One of America’s iconic sports cars is about to go electric.
All eyes will be trained this week on the Ford Mustang Mach-E, which is set to debut at the 2019 LA Auto Show and which will mark Ford’s first entry into the EV marketplace. The Mach-E is a crossover SUV, so it departs from its Mustang lineage in more ways than just the battery pack under its hood.
It looks like a Mustang from the front and the rear, however, with an extra bulge in the middle to accommodate a larger second row and trunk. The Mach-E will come in four trims, starting with a Select Model that has a range of 230 miles and retails for $43,895 and goes on sale in late 2020. The top trim is the California Route 1, which starts at $52,400, has 280bhp and an extended range battery pack that delivers a 300-mile range.
This is a big moment for Ford. The carmaker was slow to recognize the potential of the EV revolution, just as it was slow to recognize the importance of investing in autonomous driving technology. Its cross-town Detroit rival General Motors has been more progressive on both fronts and has reaped the benefits with first-to-market advantage and stronger stock value. Last year Ford pledged to spend $11Bn by 2022 in an attempt to catch up with General Motors on the EV front. The Ford Mustang Mach-E is the first concrete result of that investment.

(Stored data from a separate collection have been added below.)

(** The index drawn in the second sweep lies in [0, i]. *)
Lemma random_draw_in_range (m : N) i :
  (JS.floor_scaled (Z.of_N m mod two53) two53 (S i) <= i)%nat.
Proof.
  assert (H : 0 <= Z.of_N m mod two53 < two53)
    by (apply Z.mod_pos_bound; reflexivity).
  pose proof (floor_scaled_lt _ two53 (S i) H). lia.
Qed.

Lemma firstPass_Permutation i seed l : firstPass i seed l ≡ₚ l.
Proof.
  revert seed l. induction i as [|i IH]; intros seed l; simpl; [done|].
  rewrite IH. apply swap_Permutation.
Qed.

Lemma secondPass_Permutation i k random l : secondPass i k random l ≡ₚ l.
Proof.
  revert k l. induction i as [|i IH]; intros k l; simpl; [done|].
  rewrite IH. apply swap_Permutation.
Qed.

Lemma firstPass_indices i seed l :
  0 <= seed -> (i < length l)%nat ->
  checkedFirstPass i seed l = Some (firstPass i seed l).
Proof.
  revert seed l. induction i as [|i IH]; intros seed l Hs Hi;
    cbn [checkedFirstPass firstPass]; [done|].
  pose proof (seeded_draw_in_range seed (S i) Hs) as Hj.
  unfold checkedSwap. rewrite bool_decide_eq_true_2 by (split; lia).
  apply IH.
  - apply seededRandom_range, Hs.
  - rewrite swap_length. lia.
Qed.

Lemma secondPass_indices i k random l :
  (i < length l)%nat ->
  checkedSecondPass i k random l = Some (secondPass i k random l).
Proof.
  revert k l. induction i as [|i IH]; intros k l Hi;
    cbn [checkedSecondPass secondPass]; [done|].
  pose proof (random_draw_in_range (random k) (S i)) as Hj.
  unfold checkedSwap. rewrite bool_decide_eq_true_2 by (split; lia).
  apply IH. rewrite swap_length. lia.
Qed.

End ShuffleFacts.

Lemma shuffleArray_shuffles (now : N) (random : nat -> N)
    (array : list ImageListManager.PhotoItem) :
  ImageListManager.shuffleArray now random array ≡ₚ array.
Proof.
  unfold ImageListManager.shuffleArray.
  rewrite secondPass_Permutation. apply firstPass_Permutation.
Qed.

(** No exchange of [shuffleArray] reaches outside the array. *)
Lemma shuffleArray_indices (now : N) (random : nat -> N)
    (array : list ImageListManager.PhotoItem) :
  ImageListManager.checkedShuffleArray now random array
  = Some (ImageListManager.shuffleArray now random array).
Proof.
  unfold ImageListManager.checkedShuffleArray, ImageListManager.shuffleArray.
  destruct array as [|a array]; [done|].
  rewrite firstPass_indices by (simpl; lia).
  apply secondPass_indices.
  rewrite (Permutation_length (firstPass_Permutation _ _ _)). simpl. lia.
Qed.

(** C7. For every input list, every clock value that seeds the first sweep
    and every sequence of values of the platform random source, the list
    that [shuffleArray] returns is a permutation of its input: it has the
    same length and each element occurs in it as often as in the input.
    Every exchange of the two sweeps is between two cells of the array. *)
Theorem shuffleArray_permutation (now : N) (random : nat -> N)
    (array : list ImageListManager.PhotoItem) :
  ImageListManager.shuffleArray now random array ≡ₚ array
  ∧ length (ImageListManager.shuffleArray now random array) = length array
  ∧ ImageListManager.checkedShuffleArray now random array
    = Some (ImageListManager.shuffleArray now random array).
Proof.
  pose proof (shuffleArray_shuffles now random array) as H.
  split; [exact H|]. split; [by apply Permutation_length|].
  apply shuffleArray_indices.
Qed.
Lemma chart_run :
  exists ops,
    create_screenshot_chart fonts width height =
      Ok (mkImage "RGB" (width, height) (COLORS white)
            (Rectangle (0, int (height * 0.06), width,
                        int (height * 0.06) + int (height * 0.1)) (COLORS white)
             :: ops)).
Proof.
  pose proof size_bounds as [Hw Hh].
  unfold create_screenshot_chart.
  apply render_rectangle_first; [exact size_ok | order .. | ].
  repeat paints_step.
  - match goal with H : _ ∈ range _ |- _ =>
      rewrite length_foldl_snoc in H; unfold range in H;
      apply elem_of_seqZ in H; rewrite length_seqZ in H; cbn [length] in H; lia end.
  - match goal with H : _ ∈ range _ |- _ =>
      rewrite length_foldl_snoc in H; unfold range in H;
      apply elem_of_seqZ in H; rewrite length_seqZ in H; cbn [length] in H; lia end.
Qed.

End Views.

Ltac each_view H :=
  unfold view_keys in H;
  repeat (apply elem_of_cons in H as [-> | H]);
  [ .. | apply elem_of_nil in H; destruct H ].

Ltac each_device H :=
  unfold SCREENSHOT_SIZES in H;
  repeat (apply elem_of_cons in H as [[= -> -> ->] | H]);
  [ .. | apply elem_of_nil in H; destruct H ].

(** Every view paints its header band where [header_index] says, on a
    canvas of the requested size. *)
Lemma view_run (fonts : FontEnv) (view_key : string) (width height : Z) :
  canvas_size_ok (width, height) -> view_key ∈ view_keys ->
  exists img,
    render_view fonts view_key width height = Ok img
    /\ size img = (width, height)
    /\ header_band view_key img =
         Some (Rectangle (0, int (height * 0.06), width,
                          int (height * 0.06) + view_header_height view_key height)
                         (COLORS white)).
Proof.
  intros Hsize Hkey. each_view Hkey.
  - destruct (tank_list_run fonts width height Hsize) as [ops Hrun].
    eexists. split; [exact Hrun | ]. split; reflexivity.
  - destruct (analysis_run fonts width height Hsize) as [ops Hrun].
    eexists. split; [exact Hrun | ]. split; reflexivity.
  - destruct (measurement_run fonts width height Hsize) as [ops Hrun].
    eexists. split; [exact Hrun | ]. split; reflexivity.
  - destruct (chart_run fonts width height Hsize) as [ops Hrun].
    eexists. split; [exact Hrun | ]. split; reflexivity.
Qed.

Showgoers will be able to see the Mach-E from later this week at the LA Convention Center. A number of other EVs will be on display as well, including two range-topping models from Audi, as our Paul Myles detailed in an article last week.
The question is whether any of them will be able to compete with Tesla’s big reveal that will take place 20 minutes to the south, near the SpaceX rocket factory. Elon Musk has a habit of stealing spotlights. He’s at it again this week with the debut of the Tesla CyberTruck pickup, which has matched the Ford Mustang Mach-E in the hype department over the past year. Musk has claimed that the Tesla CyberTruck pickup will be “a better truck than an F-150 in terms of truck-like functionality and be a better sports car than a standard Porsche 911”. If that doesn’t sound like a man spewing hyperbole, I don’t know what does.

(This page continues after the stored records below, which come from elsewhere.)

(** * Directory to Markdown converter: selection, walking, tree rendering

    A shallow embedding of [src/main.py] (metaconscious/DirectoryStructuredMarkdown)
    and the properties of its path-selection engine, its walker, its tree
    renderer and its document assembler. *)

From Stdlib Require Import String Ascii List Bool Arith Lia NArith.
From Stdlib Require Import Sorted Permutation.
Import ListNotations.
Open Scope string_scope.
Open Scope list_scope.

(** ** Exceptions and fallible computations *)

(** The exceptions the program can meet.  [OSError] stands for the
    [PermissionError]/[FileNotFoundError] family raised by [iterdir],
    [scandir] and [open]. *)
Inductive exn : Type :=
  | OSError (msg : string)
  | NotADirectoryError
  | UnicodeDecodeError (msg : string)
  | ValueError.

Inductive result (A : Type) : Type :=
  | Ok (a : A)
  | Raise (e : exn).
Arguments Ok {A} a.
Arguments Raise {A} e.

Definition bind {A B : Type} (r : result A) (k : A -> result B) : result B :=
  match r with
  | Ok a => k a
  | Raise e => Raise e
  end.

Notation "x <- r ;; k" := (bind r (fun x => k))
  (at level 61, r at next level, right associativity).

Section MonadicLists.
Context {A B : Type}.
Variable f : A -> result (list B).

(** [for a in l: out.extend(f(a))], stopping at the first exception. *)
Fixpoint concat_mapM (l : list A) : result (list B) :=
  match l with
  | [] => Ok []
  | a :: l' =>
      bs <- f a ;;
      rest <- concat_mapM l' ;;
      Ok (bs ++ rest)
  end.
End MonadicLists.

(** ** Strings *)

(** [sep.join(l)] *)
Fixpoint join (sep : string) (l : list string) : string :=
  match l with
  | [] => EmptyString
  | [s] => s
  | s :: l' => s ++ sep ++ join sep l'
  end.

Definition newline : string := String (ascii_of_nat 10) EmptyString.

(** [needle in s] *)
Fixpoint contains (needle s : string) : bool :=
  prefix needle s ||
  match s with
  | EmptyString => false
  | String _ s' => contains needle s'
  end.

(** ** [pathlib.Path], POSIX flavour *)

(** A path is its anchor (["/"] or none) and its components. *)
Record Path : Type := mkPath { anchored : bool; parts : list string }.

(** [str(path)] *)
Definition str (p : Path) : string :=
  match anchored p, parts p with
  | false, [] => "."
  | false, ps => join "/" ps
  | true, ps => "/" ++ join "/" ps
  end.

(** [path / name], for [name] a single component as a directory listing
    gives them. *)
Definition joinpath (p : Path) (name : string) : Path :=
  mkPath (anchored p) (parts p ++ [name]).

(** [path / c1 / ... / cn] *)
Definition extend (p : Path) (rel : list string) : Path :=
  mkPath (anchored p) (parts p ++ rel).

(** [path.name] *)
Definition name (p : Path) : string := last (parts p) EmptyString.

Fixpoint strip_prefix (base l : list string) : option (list string) :=
  match base, l with
  | [], _ => Some l
  | b :: base', x :: l' => if (b =? x)%string then strip_prefix base' l' else None
  | _ :: _, [] => None
  end.

(** [path.relative_to(base)]: raises [ValueError] when [base] is not a
    prefix of [path]. *)
Definition relative_to (p base : Path) : result Path :=
  if Bool.eqb (anchored p) (anchored base) then
    match strip_prefix (parts base) (parts p) with
    | Some rest => Ok (mkPath false rest)
    | None => Raise ValueError
    end
  else Raise ValueError.

(** [s.rfind('.')] as the pair (text before the last dot, text after it). *)
Fixpoint rsplit_dot (s : string) : option (string * string) :=
  match s with
  | EmptyString => None
  | String c s' =>
      match rsplit_dot s' with
      | Some (pre, post) => Some (String c pre, post)
      | None => if Ascii.eqb c "."%char then Some (EmptyString, s') else None
      end
  end.

(** [path.suffix.lstrip('.')]: the text after the last dot of the name,
    when that dot is neither its first nor its last character. *)
Definition suffix_lstrip (p : Path) : string :=
  match rsplit_dot (name p) with
  | Some (String _ _, String c post) => String c post
  | _ => EmptyString
  end.

(** ** [fnmatch.fnmatch] on POSIX

    [fnmatch.fnmatch(name, pat)] is [re.match(translate(pat), name)] with
    [os.path.normcase] the identity.  [translate] turns [*] into [.*],
    [?] into [.], a closed [[seq]] or [[!seq]] into a character set, and
    anything else into itself; the regular expression is matched with
    [(?s:...)\Z], that is against the whole name with [.] matching every
    character. *)
Module Fnmatch.

Inductive tok : Type :=
  | TStar
  | TAny
  | TSet (negated : bool) (ranges : list (ascii * ascii))
  | TLit (c : ascii).

(** The text between the brackets, up to the closing one, and what
    follows it; a [']'] in first position does not close the set. *)
Fixpoint until_close (s : list ascii) : option (list ascii * list ascii) :=
  match s with
  | [] => None
  | c :: s' =>
      if Ascii.eqb c "]"%char then Some ([], s')
      else match until_close s' with
           | Some (stuff, rest) => Some (c :: stuff, rest)
           | None => None
           end
  end.

Definition bracket (s : list ascii)
  : option (bool * list ascii * list ascii) :=
  let (neg, s1) :=
    match s with
    | c :: s' => if Ascii.eqb c "!"%char then (true, s') else (false, s)
    | [] => (false, s)
    end in
  match s1 with
  | c :: s2 =>
      if Ascii.eqb c "]"%char then
        match until_close s2 with
        | Some (stuff, rest) => Some (neg, c :: stuff, rest)
        | None => None
        end
      else
        match until_close s1 with
        | Some (stuff, rest) => Some (neg, stuff, rest)
        | None => None
        end
  | [] => None
  end.

(** The members of a set: [lo-hi] is a range, a hyphen in first or last
    position is itself. *)
Fixpoint ranges_of (fuel : nat) (stuff : list ascii) : list (ascii * ascii) :=
  match fuel with
  | O => []
  | S fuel' =>
      match stuff with
      | lo :: dash :: hi :: rest =>
          if Ascii.eqb dash "-"%char then (lo, hi) :: ranges_of fuel' rest
          else (lo, lo) :: ranges_of fuel' (dash :: hi :: rest)
      | c :: rest => (c, c) :: ranges_of fuel' rest
      | [] => []
      end
  end.

Fixpoint translate_aux (fuel : nat) (pat : list ascii) : list tok :=
  match fuel with
  | O => []
  | S fuel' =>
      match pat with
      | [] => []
      | c :: rest =>
          if Ascii.eqb c "*"%char then TStar :: translate_aux fuel' rest
          else if Ascii.eqb c "?"%char then TAny :: translate_aux fuel' rest
          else if Ascii.eqb c "["%char then
            match bracket rest with
            | Some (neg, stuff, rest') =>
                TSet neg (ranges_of (List.length stuff) stuff)
                  :: translate_aux fuel' rest'
            | None => TLit c :: translate_aux fuel' rest
            end
          else TLit c :: translate_aux fuel' rest
      end
  end.

Definition translate (pat : string) : list tok :=
  let l := list_ascii_of_string pat in
  translate_aux (List.length l) l.

Definition in_range (c : ascii) (r : ascii * ascii) : bool :=
  (Ascii.leb (fst r) c && Ascii.leb c (snd r))%bool.

Definition tok_accepts (t : tok) (c : ascii) : bool :=
  match t with
  | TStar | TAny => true
  | TSet neg rs => xorb neg (existsb (in_range c) rs)
  | TLit c' => Ascii.eqb c' c
  end.

(** Whole-string match of the translated pattern. *)
Fixpoint matches (toks : list tok) : list ascii -> bool :=
  match toks with
  | [] => fun s => match s with [] => true | _ :: _ => false end
  | TStar :: toks' =>
      fix star (s : list ascii) : bool :=
        matches toks' s ||
        match s with
        | [] => false
        | _ :: s' => star s'
        end
  | t :: toks' =>
      fun s =>
        match s with
        | [] => false
        | c :: s' => tok_accepts t c && matches toks' s'
        end
  end.

Definition fnmatch (name pat : string) : bool :=
  matches (translate pat) (list_ascii_of_string name).

End Fnmatch.

(** ** Compiled regular expressions *)

(** The program uses a compiled pattern only through the truth value of
    [r.search(s)]. *)
Record Pattern : Type := mkPattern { search : string -> bool }.

(** [re.compile(re.escape(text))]: an unanchored search for a literal. *)
Definition re_literal (text : string) : Pattern := mkPattern (contains text).

(** [re.compile(re.escape(text) + "$")]: a literal at the end of the
    string (no trailing newline in the names considered). *)
Fixpoint ends_with (text s : string) : bool :=
  (text =? s)%string ||
  match s with
  | EmptyString => false
  | String _ s' => ends_with text s'
  end.
Definition re_literal_end (text : string) : Pattern := mkPattern (ends_with text).

(** ** The selector *)

Definition nonempty {A : Type} (l : list A) : bool :=
  match l with [] => false | _ :: _ => true end.

(** Does the string form of the path match an exclude wildcard or an
    exclude regex?  The test of the first [if] of [should_process_path]. *)
Definition excluded (path : Path)
    (exclude_patterns : list string) (exclude_regexes : list Pattern) : bool :=
  existsb (fun p => Fnmatch.fnmatch (str path) p) exclude_patterns
  || existsb (fun r => search r (str path)) exclude_regexes.

Definition should_process_path (path : Path)
    (include_patterns : list string) (include_regexes : list Pattern)
    (exclude_patterns : list string) (exclude_regexes : list Pattern)
    (is_checking_dir : bool) : bool :=
  let path_str := str path in
  if existsb (fun p => Fnmatch.fnmatch path_str p) exclude_patterns
     || existsb (fun r => search r path_str) exclude_regexes
  then false
  else if is_checking_dir then
    let has_inclusion_patterns :=
      nonempty include_patterns || nonempty include_regexes in
    let matches_inclusion :=
      existsb (fun p => Fnmatch.fnmatch path_str p) include_patterns
      || existsb (fun r => search r path_str) include_regexes in
    negb has_inclusion_patterns || matches_inclusion || true
  else if nonempty include_patterns || nonempty include_regexes then
    existsb (fun p => Fnmatch.fnmatch path_str p) include_patterns
    || existsb (fun r => search r path_str) include_regexes
  else true.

That being said, it will be interesting to see how the CyberTruck stacks up against the Ford F-150, which is the best-selling vehicle in America and is widely considered to be the best pickup on the market. Musk has suggested that the truck will have a range of 400 to 500 miles and will sell for less than $50,000, as compared to the F-150 which ranges in price from $30,000 to $65,000. As with the Mustang Mach-E for Ford, the CyberTruck pickup is an important moment for Tesla, because it continues to try and expand its market presence and make inroads with different types of customers.

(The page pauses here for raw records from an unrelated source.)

Lemma batch_runner_follows_its_timers_witness :
  app_batch_result env_slow 0 28 app_idle /\
  home_batch_result env_slow 0 10 home_idle /\
  app_batch_calls env_slow 0 app_idle /\
  home_batch_calls env_slow 0 home_idle.
Proof.
  pose proof (batch_runner_follows_its_timers env_slow 0%N 28 app_idle home_idle)
    as (Ha & _ & _ & _ & Hac & Hhc).
  pose proof (batch_runner_follows_its_timers env_slow 0%N 10 app_idle home_idle)
    as (_ & Hh & _).
  split_and!.
  - apply Ha; [reflexivity | lia].
  - apply Hh; [reflexivity | lia].
  - apply Hac; reflexivity.
  - apply Hhc; [reflexivity | split; reflexivity | reflexivity].
Defined.
(** X1: a send of text that trims to something, made at rest, ends with
    exactly two messages appended after the untouched earlier ones: the
    user message holding the trimmed text, then one message of role
    assistant; this for every reply, success or failure. The input is
    cleared and loading is false. ChatInterface.vue needs the store
    usable (it saves before the request) and then returns normally;
    App.vue appends the pair even on a failing store. *)
Theorem send_appends_question_then_answer (now later text : list N)
    (l : list JsValue) (reply : FetchOutcome)
    (c : World ChatInterface.State) (a : World App.State) :
  text <> [] ->
  (usable (localStorage c) -> chat_messages c = JArr l ->
   chat_loading c = false ->
   trim (ChatInterface.inputText (component c)) = text ->
   exists m, role_of m = JStr s_assistant /\
             chat_sent now later text l m reply c) /\
  (app_messages a = JArr l -> app_loading a = false ->
   trim (App.inputText (component a)) = text ->
   exists m, role_of m = JStr s_assistant /\
             app_sent now later text l m reply a).
Proof.
  intros Hne. split.
  - intros Hu Hm Hl Ht. exists (chat_reply reply later).
    split; [apply chat_reply_role|]. unfold chat_sent.
    rewrite (chat_send_whole now later text l reply c Hne Hu Hm Hl Ht).
    split_and!; reflexivity.
  - intros Hm Hl Ht. exists (app_reply text reply later).
    split; [apply app_reply_role|]. unfold app_sent, app_messages, app_loading.
    rewrite (app_send_whole_refs now later text l reply a Hne Hm Hl Ht).
    split_and!; reflexivity.
Qed.

Lemma send_appends_question_then_answer_witness :
  (exists m, role_of m = JStr s_assistant /\
             chat_sent sample_time later_time text_x
               [ChatInterface.greeting sample_time] m answer_ok chat_asking) /\
  (exists m, role_of m = JStr s_assistant /\
             app_sent sample_time later_time text_x
               [App.greeting sample_time] m server_error
               (app_with full_store [32; 120; 32]%N false)).
Proof.
  assert (Hne : text_x <> []) by discriminate.
  split.
  - apply (proj1 (send_appends_question_then_answer sample_time later_time text_x
                    [ChatInterface.greeting sample_time] answer_ok chat_asking
                    (app_with full_store [32; 120; 32]%N false) Hne)).
    + split; reflexivity.
    + reflexivity.
    + reflexivity.
    + reflexivity.
  - apply (proj2 (send_appends_question_then_answer sample_time later_time text_x
                    [App.greeting sample_time] server_error chat_asking
                    (app_with full_store [32; 120; 32]%N false) Hne)).
    + reflexivity.
    + reflexivity.
    + reflexivity.
Defined.

(** X2: when the request is answered by a success whose body is the JSON
    text of a value other than null, the assistant message appended by
    the send is read off that value: content is its [response], the time
    stamp and the three context lists are its own when truthy and else
    the time of the reply and empty arrays. ChatInterface.vue keeps the
    lists under [retrievalContext], App.vue under [context]; App.vue
    also switches its connection indicator to connected. *)
Theorem answered_send_shows_the_answer (now later text : list N)
    (l : list JsValue) (reply : FetchOutcome) (data : JsValue)
    (c : World ChatInterface.State) (a : World App.State) :
  text <> [] -> answered reply data -> data <> JNull ->
  (usable (localStorage c) -> chat_messages c = JArr l ->
   chat_loading c = false ->
   trim (ChatInterface.inputText (component c)) = text ->
   chat_sent now later text l (answer_message k_retrievalContext data later)
     reply c) /\
  (app_messages a = JArr l -> app_loading a = false ->
   trim (App.inputText (component a)) = text ->
   app_sent now later text l (answer_message k_context data later) reply a /\
   App.connectionStatus (component (fst (App.sendMessage now reply later a)))
     = App.connected).
Proof.
  intros Hne Ha Hn. split.
  - intros Hu Hm Hl Ht. unfold chat_sent.
    rewrite (chat_send_whole now later text l reply c Hne Hu Hm Hl Ht).
    rewrite (chat_reply_answered reply data later Ha Hn).
    split_and!; reflexivity.
  - intros Hm Hl Ht. unfold app_sent, app_messages, app_loading.
    rewrite (app_send_whole_refs now later text l reply a Hne Hm Hl Ht).
    destruct (app_reply_answered text reply data later Ha Hn) as [-> ->].
    split_and!; reflexivity.
Qed.

Lemma sample_answered : answered answer_ok sample_answer.
Proof. exists 200%Z, (history_text sample_answer). split_and!; reflexivity. Qed.

Lemma answered_send_shows_the_answer_witness :
  chat_sent sample_time later_time text_x [ChatInterface.greeting sample_time]
    (answer_message k_retrievalContext sample_answer later_time)
    answer_ok chat_asking /\
  app_sent sample_time later_time text_x [App.greeting sample_time]
    (answer_message k_context sample_answer later_time) answer_ok app_asking /\
  App.connectionStatus
    (component (fst (App.sendMessage sample_time answer_ok later_time app_asking)))
    = App.connected.
Proof.
  assert (Hne : text_x <> []) by discriminate.
  assert (Hn : sample_answer <> JNull) by discriminate.
  split.
  - apply (proj1 (answered_send_shows_the_answer sample_time later_time text_x
                    [ChatInterface.greeting sample_time] answer_ok sample_answer
                    chat_asking app_asking Hne sample_answered Hn)).
    + split; reflexivity.
    + reflexivity.
    + reflexivity.
    + reflexivity.
  - apply (proj2 (answered_send_shows_the_answer sample_time later_time text_x
                    [App.greeting sample_time] answer_ok sample_answer
                    chat_asking app_asking Hne sample_answered Hn)).
    + reflexivity.
    + reflexivity.
    + reflexivity.
Defined.

Lemma null_reply_chat (reply : FetchOutcome) (later : list N) :
  answered reply JNull -> chat_reply reply later = ChatInterface.error_message later.
Proof.
  intros Ha. unfold chat_reply.
  rewrite (answered_query_result _ _ Ha). reflexivity.
Qed.

Lemma null_reply_app (text : list N) (reply : FetchOutcome) (later : list N) :
  answered reply JNull ->
  app_reply text reply later = App.mock_message text later /\
  app_reply_status reply later = App.disconnected.
Proof.
  intros Ha. unfold app_reply, app_reply_status.
  rewrite (answered_query_result _ _ Ha). split; reflexivity.
Qed.

(** X3: a success whose body is the JSON text null is handled as a
    failure. Reading [response] off null throws inside the try block, so
    ChatInterface.vue appends its apology and App.vue appends its mock
    answer and shows disconnected, although the service answered. *)
Theorem null_answer_is_handled_as_a_failure (now later text : list N)
    (l : list JsValue) (reply : FetchOutcome)
    (c : World ChatInterface.State) (a : World App.State) :
  text <> [] -> answered reply JNull ->
  (usable (localStorage c) -> chat_messages c = JArr l ->
   chat_loading c = false ->
   trim (ChatInterface.inputText (component c)) = text ->
   chat_sent now later text l (ChatInterface.error_message later) reply c) /\
  (app_messages a = JArr l -> app_loading a = false ->
   trim (App.inputText (component a)) = text ->
   app_sent now later text l (App.mock_message text later) reply a /\
   App.connectionStatus (component (fst (App.sendMessage now reply later a)))
     = App.disconnected).
Proof.
  intros Hne Ha. split.
  - intros Hu Hm Hl Ht. unfold chat_sent.
    rewrite (chat_send_whole now later text l reply c Hne Hu Hm Hl Ht).
    rewrite (null_reply_chat reply later Ha).
    split_and!; reflexivity.
  - intros Hm Hl Ht. unfold app_sent, app_messages, app_loading.
    rewrite (app_send_whole_refs now later text l reply a Hne Hm Hl Ht).
    destruct (null_reply_app text reply later Ha) as [-> ->].
    split_and!; reflexivity.
Qed.

Lemma null_answered : answered answer_null JNull.
Proof. exists 200%Z, JSON.s_null. split_and!; reflexivity. Qed.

The pickup truck community in particular tends to be a more hardscrabble, burly crowd than the folks who are buying all-electric sports cars. Then again, plenty of suburban dads who don’t really need a pickup truck end up buying pickup trucks, just as plenty of people who don’t need guns end up buying guns. The market may be there for the CyberTruck after all. If it is, Tesla will seize an important head start over Ford, which is planning an electric version of the F-150 in its 2021 model.